Businesses like mine, that operate only online have many advantages, but they also have one big disadvantage. Imagine walking into a Tiffany’s showroom. You wouldn’t expect to find anything for ten pounds in there would you? You’d get that vibe from the lighting, the showcases, the way the staff are dressed and their body language. It would be quite different from the feeling you’d get as you walked into a Target or a Wilco’s. When your business is online, you need to convey all this through your website, which is of course hugely dependent on your photographs.
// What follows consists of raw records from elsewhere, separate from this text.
Lemma alloc_4kb_hit_ev n b t c a p l :
  Inv c a → a_l4 a = p :: l →
  wp (alloc_4kb (S n)) (λ r s', r = Some (p * PAGE_SIZE_4KB) ∧
    ends_with (ev_alloc_4kb b) b t c (abs_alloc4 a p l) s') (idle o b t c).
Proof.
  intros HI Hl. pose proof (inv_h4 _ _ HI) as Hh. rewrite Hl in Hh. simpl in Hh.
  assert (0 ≤ p < slice_len (c_pages c)) as Hr
    by (apply (inv_l4_range _ _ HI); rewrite Hl; set_solver).
  pose proof (sp_range _ _ Hr) as Hr'.
  pose proof (inv_ptr _ _ HI) as Hptr. pose proof (inv_max _ _ HI) as Hmax.
  destruct (slice_get_is_Some (take_pages (c_pages c) p) (sp p)) as [m Hm];
    [by autorewrite with slice|].
  pose proof (inv_alloc4 _ _ _ _ _ HI Hl Hm) as HI'.
  cbn [alloc_4kb]. wp_run. rewrite Hh. wp_run.
  apply wp_unlink_front_f4; [done|by intros n' [??]%(inv_next4_range _ _ HI p l)|].
  wp_run. wp_upd. wp_run. wp_upd. wp_run. wp_upd. wp_run.
  apply wp_superpage_head; [lia|]. wp_run.
  autorewrite with slice. rewrite (proj2 (Z.ltb_lt _ _)) by lia. wp_run.
  eapply wp_page; [exact Hm|]. wp_upd. wp_run.
  apply wp_checked; [plia|]. wp_run. split; [done|].
  destruct b; finish_with; try done; simpl; by autorewrite with slice.
Qed.

Lemma alloc_4kb_hit n b t c a p l :
  Inv c a → a_l4 a = p :: l →
  wp (alloc_4kb (S n)) (λ r s', r = Some (p * PAGE_SIZE_4KB) ∧
    ends false b t c (abs_alloc4 a p l) s') (idle o b t c).
Proof. intros HI Hl. forget_events alloc_4kb_hit_ev. Qed.

Lemma alloc_4kb_empty n b t c a :
  Inv c a → a_l4 a = [] → a_l2 a = [] →
  wp (alloc_4kb (S n)) (λ r s', r = None ∧ ends true b t c a s') (idle o b t c).
Proof.
  intros HI Hl4 Hl2. pose proof (inv_h4 _ _ HI) as Hh. rewrite Hl4 in Hh. simpl in Hh.
  pose proof (inv_h2 _ _ HI) as Hh2. rewrite Hl2 in Hh2. simpl in Hh2.
  cbn [alloc_4kb]. wp_run. rewrite Hh. wp_run. rewrite Hh2. wp_run. split; [done|].
  destruct b; finish; done.
Qed.

Lemma alloc_4kb_split_ev n b t c a s l :
  Inv c a → a_l4 a = [] → a_l2 a = s :: l →
  wp (alloc_4kb (S (S n))) (λ r s', r = Some ((s + 511) * PAGE_SIZE_4KB) ∧
    ends_with (ev_alloc_4kb_split b) b t c (abs_alloc4 (abs_split a s l) (s + 511) (reverse (seqZ s 511))) s')
    (idle o b t c).
Proof.
  intros HI Hl4 Hl2. pose proof (inv_h4 _ _ HI) as Hh. rewrite Hl4 in Hh. simpl in Hh.
  pose proof (inv_h2 _ _ HI) as Hh2. rewrite Hl2 in Hh2. simpl in Hh2.
  remember (S n) as n' eqn:En. cbn [alloc_4kb]. wp_run. rewrite Hh. wp_run. rewrite Hh2. wp_run.
  rewrite !orb_false_r. change (mkLocks false false false false) with no_locks.
  eapply wp_mono; [exact (split_2mb_some_ev b _ c a s l HI Hl2)|].
  intros r s' (-> & c1 & -> & HI1 & Hk1 & Hlen1). subst n'.
  eapply wp_mono; [apply (alloc_4kb_hit_ev n b _ c1 (abs_split a s l) (s + 511) (reverse (seqZ s 511)))|].
  - done.
  - unfold abs_split. cbn [a_l4]. rewrite Hl4, app_nil_r. unfold blk.
    change PAGES_PER_2MB with (511 + 1). rewrite (reverse_seqZ_succ s 511) by lia. reflexivity.
  - intros r s' (-> & c2 & -> & HI2 & Hk2 & Hlen2). split; [done|]. exists c2.
    split; [by rewrite <-!app_assoc|]. split; [done|]. split; congruence.
Qed.

Lemma alloc_4kb_split n b t c a s l :
  Inv c a → a_l4 a = [] → a_l2 a = s :: l →
  wp (alloc_4kb (S (S n))) (λ r s', r = Some ((s + 511) * PAGE_SIZE_4KB) ∧
    ends false b t c (abs_alloc4 (abs_split a s l) (s + 511) (reverse (seqZ s 511))) s')
    (idle o b t c).
Proof. intros HI Hl4 Hl2. forget_events alloc_4kb_split_ev. Qed.
(* ===== verification/AllocInit.v ===== *)
(** * Initialisation of the page allocator

    [mark_available] and [build_lists] establish [Inv]: the frames that are
    free after [init] are exactly the whole frames of the available areas that
    lie above the kernel and its metadata. *)
From Stdlib Require Import Sorted.
From S2P Require Import Prelude Mutex Memory Multiboot2 PageAllocator FreeList AllocInv AllocExec AllocOps.

(** ** Marking *)

(** Two descriptions of a set of frames that differ by arithmetic. *)
Ltac frames := intros ?; cbv beta; rewrite ?Logic.or_assoc; apply or_iff_compat_l; plia.

(** Marked arrays: [R] is the set of frames the areas seen so far give. *)
Record mark_inv (len : Z) (R : Z → Prop) (ps : list PageMetadata) : Prop := {
  mk_len : slice_len ps = len;
  mk_out p : 0 ≤ p < len → ¬ R p → pstate ps p = Some Unavailable;
  mk_free p : pstate ps p = Some Free4KB → R p;
  mk_alloc p : pstate ps p ≠ Some Allocated;
  mk_big s : pstate ps s = Some Free2MB → sp s = s ∧ pcount ps s = Some PAGES_PER_2MB ∧
    ∀ p, sp p = s → R p ∧ (p ≠ s → pstate ps p = Some Unavailable);
  mk_in p : R p → 0 ≤ p < len ∧ (pstate ps p = Some Free4KB ∨ pstate ps (sp p) = Some Free2MB);
  mk_count p : 0 ≤ p < len → ∃ n, pcount ps p = Some n ∧ 0 ≤ n ≤ PAGES_PER_2MB;
}.

(** The frames of an area that [mark_available] marks. *)
Definition area_frames (kernel_pfn len : Z) (base length : Z) (p : Z) : Prop :=
  Z.max (base / PAGE_SIZE_4KB) kernel_pfn ≤ p < Z.min ((base + length) / PAGE_SIZE_4KB) len.

(** The frames of a memory map that [init] frees. *)
Definition map_frames (kernel_pfn len : Z) (areas : list MemoryArea) (p : Z) : Prop :=
  ∃ x, x ∈ areas ∧ area_typ x = 1 ∧ area_frames kernel_pfn len (base_addr x) (length_ x) p.

(** Two areas do not overlap. *)
Definition area_disjoint (x y : MemoryArea) : Prop :=
  base_addr x + length_ x ≤ base_addr y ∨ base_addr y + length_ y ≤ base_addr x.

(** The available areas of the map lie below [limit] and do not overlap. *)
Definition map_ok (limit : Z) (areas : list MemoryArea) : Prop :=
  (∀ x, x ∈ areas → area_typ x = 1 →
     0 ≤ base_addr x ∧ 0 ≤ length_ x ∧ base_addr x + length_ x ≤ limit) ∧
  (∀ i j x y, areas !! i = Some x → areas !! j = Some y → i ≠ j →
     area_typ x = 1 → area_typ y = 1 → area_disjoint x y).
Broadly speaking, photographs are meant to do one of three things; to give you a general vibe, to evoke an emotion or to give information. Luckily in conveying an overall vibe, photographs are helped by other things on the website, such as the font, the language and the logo. The ones I mentioned above about the kettle are clearly about evoking an emotion, or what are known as lifestyle photos. There will be others that show you the shape of the spout, whether it’s cordless or not and so on; these are the information photos.
Lifestyle photos need to evoke the right emotion. When we’re talking about product photos on a website, the emotion we’re usually trying to evoke is desire. “I want to be like that woman.” “I want to feel elegant.” “I want to look like that.” Eventually this needs to lead to “I can see myself wearing that. I want to buy it.”
So there’s little point in me showing a photo of a woman wearing my jewellery while fighting off alligators in the rainforest. That just doesn’t evoke the right emotion, even if she is wearing a lovely necklace.
The above example is an obvious one, just to make a point. But there are subtler, finer and more difficult balances to be struck. Think about a Prada handbag for instance. Depending on how it’s photographed, it can easily go from being exclusive to being unattainable.
For brands like Prada, that want to portray a certain image, that’s alright up to a point. But nobody wants their products to be unattainable to their target audience. So the photographs need to be pitched just right.
And then there’s the other type of photograph – the information photo. Someone once told me to play 20 questions with my photos, and that was such great advice. Particularly with jewellery, which can’t be described all that well by facts and figures, it really is crucial. Does it feel light or heavy? Where does it sit when you wear it? What does the back look like? How shiny is it? What will it do when I move or walk or run?
And why are these information photos so important? Simply because people don’t buy when there are unanswered questions in their minds. Once that person has gone past the “I want to buy that” stage, they will need all their questions answered before they finally press that BUY button.
So, in essence, my photographs need to give you a feel for the price without ever mentioning a number, evoke the right emotion without saying a word, and answer your questions when you haven’t even asked them yet. Are you still wondering why photography might be my enemy number one?
And we haven’t even touched upon the technical aspects; lighting, shadows, colour, focus. I don’t think I need to. I’ve made my feelings abundantly clear already.